Funny note: Doubt was one of the first films in decades to receive four acting nominations and not garner a Best Picture nod. Why? Because Shanley shouldn't have directed it – much less adapted it at all.
On paper, Doubt sounded like a wonderful idea. Meryl Streep’s basically unstoppable at this point (though someone probably should’ve stopped her from signing onto Mamma Mia!), and Philip Seymour Hoffman continues to remind us all that, yes, it is possible for someone to build up a decade’s worth of incredible work after getting your start as that hippie dude from Twister. Amy Adams has proven time and again that she simply won’t be relegated to “date night” genre, and Viola Davis’ performance is simply stunning. (Here’s where I get on my theatre high horse:)

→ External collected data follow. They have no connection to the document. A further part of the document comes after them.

(* ===== verification/GoDuration.v ===== *)
(** * Go's [time.ParseDuration]

    Durations are in nanoseconds.  A fraction of a unit is computed in [float64]
    as in Go, with the binary64 operations of [SpecFloat]. *)
From Corelib Require Import SpecFloat.
From S2P Require Import Prelude GoStrings.

(** ** [float64] *)

Definition float_of_Z (z : Z) : spec_float := binary_normalize 53 1024 z 0 false.
Definition float_mul : spec_float -> spec_float -> spec_float := SFmul 53 1024.
Definition float_div : spec_float -> spec_float -> spec_float := SFdiv 53 1024.
(** [uint64(x)] of a number that is not negative. *)
Definition Z_of_float (x : spec_float) : Z :=
  match x with S754_finite _ m e => Z.shiftl (Zpos m) e | _ => 0 end.

(** ** Digits *)

Definition digit_value (c : ascii) : Z := Z.of_N (code c) - 48.

(** [leadingInt]: the leading digits, an overflow being an error. *)
Fixpoint leadingInt (x : Z) (s : string) : option (Z * string) :=
  match s with
  | String c s' =>
      if is_digit c then
        if (2 ^ 63 / 10 <? x)%Z then None
        else let x := (x * 10 + digit_value c)%Z in
             if (2 ^ 63 <? x)%Z then None else leadingInt x s'
      else Some (x, s)
  | EmptyString => Some (x, s)
  end.

(** [leadingFraction]: digits that overflow are dropped. *)
Fixpoint leadingFraction (x : Z) (scale : spec_float) (overflow : bool) (s : string)
  : Z * spec_float * string :=
  match s with
  | String c s' =>
      if is_digit c then
        if overflow then leadingFraction x scale true s'
        else if ((2 ^ 63 - 1) / 10 <? x)%Z then leadingFraction x scale true s'
        else let y := (x * 10 + digit_value c)%Z in
             if (2 ^ 63 <? y)%Z then leadingFraction x scale true s'
             else leadingFraction y (float_mul scale (float_of_Z 10)) false s'
      else (x, scale, s)
  | EmptyString => (x, scale, s)
  end.

(** The unit up to the next digit or point. *)
Fixpoint span_unit (s : string) : string * string :=
  match s with
  | String c s' =>
      if (is_digit c || (c =b "."))%bool then ("", s)
      else let '(u, rest) := span_unit s' in (String c u, rest)
  | EmptyString => ("", "")
  end.

Definition unit_value (u : string) : option Z :=
  if u == "ns" then Some 1
  else if ((u == "us") || (u == EncodeRune 181 +:+ "s") || (u == EncodeRune 956 +:+ "s"))%bool
  then Some 1000
  else if u == "ms" then Some 1000000
  else if u == "s" then Some 1000000000
  else if u == "m" then Some 60000000000
  else if u == "h" then Some 3600000000000
  else None.

(** One number with its unit, and what follows. *)
Definition duration_term (s : string) : option (Z * string) :=
  match s with
  | EmptyString => None
  | String c _ =>
      if negb (is_digit c || (c =b "."))%bool then None
      else
        match leadingInt 0 s with
        | None => None
        | Some (v, s1) =>
            let pre := negb (Nat.eqb (String.length s) (String.length s1)) in
            let '(f, scale, s2, post) :=
              match s1 with
              | String "."%char s1' =>
                  let '(f, scale, s2) := leadingFraction 0 (float_of_Z 1) false s1' in
                  (f, scale, s2, negb (Nat.eqb (String.length s1') (String.length s2)))
              | _ => (0%Z, float_of_Z 1, s1, false)
              end in
            if negb (pre || post)%bool then None
            else
              let '(u, rest) := span_unit s2 in
              match unit_value u with
              | None => None
              | Some unit =>
                  if (2 ^ 63 / unit <? v)%Z then None
                  else
                    let v := (v * unit)%Z in
                    let v := if (0 <? f)%Z
                             then (v + Z_of_float (float_mul (float_of_Z f) (float_div (float_of_Z unit) scale)))%Z
                             else v in
                    if (2 ^ 63 <? v)%Z then None else Some (v, rest)
              end
        end
  end.

Fixpoint duration_sum (fuel : nat) (d : Z) (s : string) : option Z :=
  match fuel, s with
  | _, EmptyString => Some d
  | O, _ => None
  | S fuel, _ =>
      match duration_term s with
      | None => None
      | Some (v, rest) =>
          let d := ((d + v) mod 2 ^ 64)%Z in
          if (2 ^ 63 <? d)%Z then None else duration_sum fuel d rest
      end
  end.

(** A term is two bytes long at least, so that the length of the text is enough
    fuel. *)
Definition ParseDuration (s : string) : option Z :=
  let '(neg, s) :=
    match s with
    | String "-"%char s' => (true, s')
    | String "+"%char s' => (false, s')
    | _ => (false, s)
    end in
  if s == "0" then Some 0%Z
  else if s == "" then None
  else
    match duration_sum (String.length s) 0 s with
    | None => None
    | Some d => if neg then Some (- d)%Z
                else if (2 ^ 63 - 1 <? d)%Z then None else Some d
    end.

Example ParseDuration_examples :
  map ParseDuration ["60s"; "1.5h"; "-1h30m"; "0"; ".5s"; "1"; ""; "1x"; "2562047h47m16.854775807s";
                     "2562047h47m16.854775808s"; "0.1s"; "1.s"; "3.14us"]
  = [Some 60000000000; Some 5400000000000; Some (-5400000000000); Some 0; Some 500000000; None; None;
     None; Some 9223372036854775807; None; Some 100000000; Some 1000000000; Some 3140].
Proof. vm_compute. reflexivity. Qed.

(** The sum wraps around, as Go's does: two terms of 2^63 ns each are zero. *)
Example ParseDuration_wraps :
  ParseDuration "9223372036854775808ns9223372036854775808ns" = Some 0.
Proof. vm_compute. reflexivity. Qed.

Lemma duration_sum_bounds fuel : forall d s r,
  0 <= d <= 2 ^ 63 -> duration_sum fuel d s = Some r -> 0 <= r <= 2 ^ 63.
Proof.
  induction fuel as [|fuel IH]; intros d s r Hd; destruct s as [|c s]; cbn [duration_sum];
    [intros [= <-]; lia|done|intros [= <-]; lia|].
  destruct (duration_term _) as [[v rest]|]; [|done].
  destruct (Z.ltb_spec (2 ^ 63) ((d + v) mod 2 ^ 64)); [done|]. apply IH.
  pose proof (Z.mod_pos_bound (d + v) (2 ^ 64)). lia.
Qed.
(** A duration that is read fits 64 bits. *)
Lemma ParseDuration_int64 s d : ParseDuration s = Some d -> in_int64 d.
Proof.
  unfold ParseDuration, in_int64.
  set (p := match s with String "-"%char s' => (true, s') | String "+"%char s' => (false, s')
            | _ => (false, s) end).
  destruct p as [neg t]. destruct (t == "0"); [intros [= <-]; lia|]. destruct (t == ""); [done|].
  destruct (duration_sum _ 0 t) as [r|] eqn:E; [|done]. apply duration_sum_bounds in E; [|lia].
  destruct neg; [intros [= <-]; lia|]. destruct (Z.ltb_spec (2 ^ 63 - 1) r); [done|].
  intros [= <-]. lia.
Qed.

|Shanley moved Davis’ brutally moving scene – in which her character pleads with Streep’s to drop the investigation; she just wants her boy to get a good education – from the principal’s office to a path outside. It works within the context of Shanley’s male-dominated establishing shots and provides ample room for Davis to act her heart out.|
Unfortunately, not only is Shanley’s direction over-symbolic and ham-fisted (save one scene – see left), his adaptation fills gaps whose existence are crucial to the point of the play. Doubt’s conflict revolves around one question: did the new priest in town touch a young black boy? The play Doubt never shows us the boy, much less any child. The film is rife with them. We even see Hoffman’s character (the priest in question) hug the kid. Even a second to observe the boy is enough time for the audience to start forming opinions based on evidence that shouldn’t be there.
I never saw the film version of Proof, yet another Pulitzer winner, and I’m thankful for it. It is a tightly wound little play, full of memory tricks that relate directly to the issues at hand. How this was rendered on film, I’ve no idea. As Oscar bait goes, it seems it went unopened – despite Gwyneth Paltrow and Anthony Hopkins lending their talents to the lean cast list. I’d say it was because people just don’t care for math, but awards history would argue otherwise.
A brief glance at the cast list for Rabbit Hole has me feeling…okay. The cast has been more than doubled from the original five, but these are hopefully just filler roles. Hopefully director John Cameron Mitchell won’t clutter the story up with superfluous flashback scenes that bring the boy back to life for the audience. He’s gone. We need to see the characters deal with that, not see what they were like when he was there.
Aaron Eckhart and Dianne West are wonderful choices to surround star and – full disclosure, producer of the film – Nicole Kidman. It’s good (read: totally weird) to see these adaptations follow the trend of completely ditching whoever originated the lead role onstage. Rabbit Hole, Doubt, and Proof are all driven by powerful female protagonists. Not one of them made the jump to film. However, Kidman’s production credit explains why Mitchell didn’t cast Cynthia Nixon (of Sex and the City fame), who would probably have been a big enough box office draw. Kidman wants a shot at this role, and she has the means to make that happen. If a few nominations come her way, all the better for her.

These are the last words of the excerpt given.